■ Task directions ■
Only the lines from the one containing "Record polls_ok (X" through the one containing "induction l as [|x" should be printed, exactly as they appear below, with both ends included.
------------------------------------
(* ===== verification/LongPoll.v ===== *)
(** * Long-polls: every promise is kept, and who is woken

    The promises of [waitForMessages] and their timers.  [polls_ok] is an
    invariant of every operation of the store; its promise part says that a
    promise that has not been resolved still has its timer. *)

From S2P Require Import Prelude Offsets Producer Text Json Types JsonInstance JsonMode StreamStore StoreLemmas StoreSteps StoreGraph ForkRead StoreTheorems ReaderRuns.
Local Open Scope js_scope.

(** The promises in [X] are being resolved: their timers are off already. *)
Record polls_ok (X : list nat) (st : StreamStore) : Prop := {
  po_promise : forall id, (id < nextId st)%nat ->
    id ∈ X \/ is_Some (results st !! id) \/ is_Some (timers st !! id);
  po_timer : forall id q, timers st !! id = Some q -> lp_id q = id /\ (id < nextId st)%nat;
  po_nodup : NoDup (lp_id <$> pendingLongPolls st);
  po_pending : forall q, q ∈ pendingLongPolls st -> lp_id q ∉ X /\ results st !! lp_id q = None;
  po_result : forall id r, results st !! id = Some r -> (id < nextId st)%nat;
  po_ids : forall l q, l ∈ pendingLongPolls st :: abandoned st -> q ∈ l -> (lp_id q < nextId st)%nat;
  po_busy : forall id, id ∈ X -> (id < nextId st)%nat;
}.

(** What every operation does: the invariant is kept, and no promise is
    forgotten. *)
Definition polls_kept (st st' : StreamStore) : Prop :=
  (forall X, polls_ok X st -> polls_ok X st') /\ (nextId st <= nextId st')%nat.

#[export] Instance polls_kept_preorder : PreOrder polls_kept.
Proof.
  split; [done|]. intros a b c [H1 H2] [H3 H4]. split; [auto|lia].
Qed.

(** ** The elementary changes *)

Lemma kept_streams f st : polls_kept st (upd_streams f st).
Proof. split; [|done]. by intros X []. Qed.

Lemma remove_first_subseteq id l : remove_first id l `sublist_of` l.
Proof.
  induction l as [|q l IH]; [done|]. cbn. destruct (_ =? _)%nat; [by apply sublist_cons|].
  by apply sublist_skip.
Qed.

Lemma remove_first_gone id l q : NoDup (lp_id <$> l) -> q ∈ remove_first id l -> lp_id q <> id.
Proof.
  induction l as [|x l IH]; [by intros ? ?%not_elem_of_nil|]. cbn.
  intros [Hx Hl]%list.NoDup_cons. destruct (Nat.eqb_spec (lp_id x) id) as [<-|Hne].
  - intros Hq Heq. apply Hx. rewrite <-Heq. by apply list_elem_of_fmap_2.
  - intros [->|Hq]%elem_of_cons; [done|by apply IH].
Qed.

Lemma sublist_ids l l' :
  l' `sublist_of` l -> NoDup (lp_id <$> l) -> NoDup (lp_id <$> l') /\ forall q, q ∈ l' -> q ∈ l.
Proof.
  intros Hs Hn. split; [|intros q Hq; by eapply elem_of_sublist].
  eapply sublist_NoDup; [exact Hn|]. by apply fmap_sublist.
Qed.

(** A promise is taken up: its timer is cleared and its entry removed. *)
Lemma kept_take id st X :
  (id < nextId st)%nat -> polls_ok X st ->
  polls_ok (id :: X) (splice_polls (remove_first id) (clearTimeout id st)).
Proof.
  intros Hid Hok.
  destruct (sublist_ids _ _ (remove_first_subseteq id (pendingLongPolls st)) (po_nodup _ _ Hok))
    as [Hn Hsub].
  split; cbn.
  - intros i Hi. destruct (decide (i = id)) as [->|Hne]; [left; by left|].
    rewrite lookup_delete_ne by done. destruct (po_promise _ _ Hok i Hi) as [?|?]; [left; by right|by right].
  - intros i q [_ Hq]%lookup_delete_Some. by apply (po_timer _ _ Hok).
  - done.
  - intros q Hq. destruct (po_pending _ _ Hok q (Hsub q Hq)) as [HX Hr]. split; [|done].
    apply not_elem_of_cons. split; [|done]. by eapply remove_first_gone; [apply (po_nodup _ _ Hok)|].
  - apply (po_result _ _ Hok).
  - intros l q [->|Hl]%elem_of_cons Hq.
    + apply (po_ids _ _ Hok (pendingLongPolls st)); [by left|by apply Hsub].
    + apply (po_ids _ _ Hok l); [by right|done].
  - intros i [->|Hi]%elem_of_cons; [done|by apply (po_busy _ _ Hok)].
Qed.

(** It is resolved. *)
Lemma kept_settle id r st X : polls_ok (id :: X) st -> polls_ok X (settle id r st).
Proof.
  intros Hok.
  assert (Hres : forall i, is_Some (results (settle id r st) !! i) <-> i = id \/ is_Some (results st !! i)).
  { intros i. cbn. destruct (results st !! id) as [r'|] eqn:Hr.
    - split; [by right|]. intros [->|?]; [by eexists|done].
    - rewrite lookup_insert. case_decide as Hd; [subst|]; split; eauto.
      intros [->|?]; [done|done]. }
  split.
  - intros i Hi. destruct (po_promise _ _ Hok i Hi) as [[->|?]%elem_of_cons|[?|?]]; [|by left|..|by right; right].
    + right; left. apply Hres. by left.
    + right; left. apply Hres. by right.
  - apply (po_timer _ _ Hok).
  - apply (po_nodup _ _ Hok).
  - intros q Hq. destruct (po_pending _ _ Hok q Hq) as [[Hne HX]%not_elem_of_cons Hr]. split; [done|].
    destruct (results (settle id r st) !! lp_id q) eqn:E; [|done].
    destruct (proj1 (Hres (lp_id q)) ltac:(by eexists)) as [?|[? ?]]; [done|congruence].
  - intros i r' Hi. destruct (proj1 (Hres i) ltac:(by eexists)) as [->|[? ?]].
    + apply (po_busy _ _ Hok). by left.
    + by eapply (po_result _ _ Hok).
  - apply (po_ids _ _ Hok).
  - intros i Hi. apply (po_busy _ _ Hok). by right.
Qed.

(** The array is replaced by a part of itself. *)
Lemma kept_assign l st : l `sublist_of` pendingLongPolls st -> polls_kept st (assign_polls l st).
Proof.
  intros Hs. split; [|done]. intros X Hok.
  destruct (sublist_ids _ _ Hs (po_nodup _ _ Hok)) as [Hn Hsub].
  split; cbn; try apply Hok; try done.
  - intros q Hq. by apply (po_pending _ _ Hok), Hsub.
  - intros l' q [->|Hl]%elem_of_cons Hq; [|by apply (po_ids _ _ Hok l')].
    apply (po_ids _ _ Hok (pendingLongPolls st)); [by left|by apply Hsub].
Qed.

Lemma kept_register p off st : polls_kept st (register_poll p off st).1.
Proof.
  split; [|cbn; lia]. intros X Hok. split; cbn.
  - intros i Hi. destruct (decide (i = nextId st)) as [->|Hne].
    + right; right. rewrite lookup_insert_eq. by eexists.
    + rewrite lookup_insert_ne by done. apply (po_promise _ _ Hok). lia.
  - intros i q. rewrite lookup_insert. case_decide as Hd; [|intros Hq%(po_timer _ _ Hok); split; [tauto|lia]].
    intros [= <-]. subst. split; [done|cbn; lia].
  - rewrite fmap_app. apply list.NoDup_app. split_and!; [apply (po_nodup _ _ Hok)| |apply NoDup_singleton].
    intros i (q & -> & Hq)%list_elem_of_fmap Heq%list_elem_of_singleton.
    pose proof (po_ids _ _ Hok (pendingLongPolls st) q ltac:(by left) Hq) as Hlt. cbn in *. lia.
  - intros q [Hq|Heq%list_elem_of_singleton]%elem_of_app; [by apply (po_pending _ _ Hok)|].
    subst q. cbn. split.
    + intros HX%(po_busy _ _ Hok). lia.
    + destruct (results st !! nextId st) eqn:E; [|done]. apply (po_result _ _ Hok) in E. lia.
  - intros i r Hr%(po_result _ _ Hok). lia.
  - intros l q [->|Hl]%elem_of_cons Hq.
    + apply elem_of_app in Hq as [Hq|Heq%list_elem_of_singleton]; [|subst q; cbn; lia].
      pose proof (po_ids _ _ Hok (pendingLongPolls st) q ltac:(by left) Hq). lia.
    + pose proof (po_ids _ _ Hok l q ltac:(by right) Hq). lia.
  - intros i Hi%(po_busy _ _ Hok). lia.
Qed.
------------------------------------
■ Exercise result ■
Record polls_ok (X : list nat) (st : StreamStore) : Prop := {
  po_promise : forall id, (id < nextId st)%nat ->
    id ∈ X \/ is_Some (results st !! id) \/ is_Some (timers st !! id);
  po_timer : forall id q, timers st !! id = Some q -> lp_id q = id /\ (id < nextId st)%nat;
  po_nodup : NoDup (lp_id <$> pendingLongPolls st);
  po_pending : forall q, q ∈ pendingLongPolls st -> lp_id q ∉ X /\ results st !! lp_id q = None;
  po_result : forall id r, results st !! id = Some r -> (id < nextId st)%nat;
  po_ids : forall l q, l ∈ pendingLongPolls st :: abandoned st -> q ∈ l -> (lp_id q < nextId st)%nat;
  po_busy : forall id, id ∈ X -> (id < nextId st)%nat;
}.

(** What every operation does: the invariant is kept, and no promise is
    forgotten. *)
Definition polls_kept (st st' : StreamStore) : Prop :=
  (forall X, polls_ok X st -> polls_ok X st') /\ (nextId st <= nextId st')%nat.

#[export] Instance polls_kept_preorder : PreOrder polls_kept.
Proof.
  split; [done|]. intros a b c [H1 H2] [H3 H4]. split; [auto|lia].
Qed.

(** ** The elementary changes *)

Lemma kept_streams f st : polls_kept st (upd_streams f st).
Proof. split; [|done]. by intros X []. Qed.

Lemma remove_first_subseteq id l : remove_first id l `sublist_of` l.
Proof.
  induction l as [|q l IH]; [done|]. cbn. destruct (_ =? _)%nat; [by apply sublist_cons|].
  by apply sublist_skip.
Qed.

Lemma remove_first_gone id l q : NoDup (lp_id <$> l) -> q ∈ remove_first id l -> lp_id q <> id.
Proof.
  induction l as [|x l IH]; [by intros ? ?%not_elem_of_nil|]. cbn.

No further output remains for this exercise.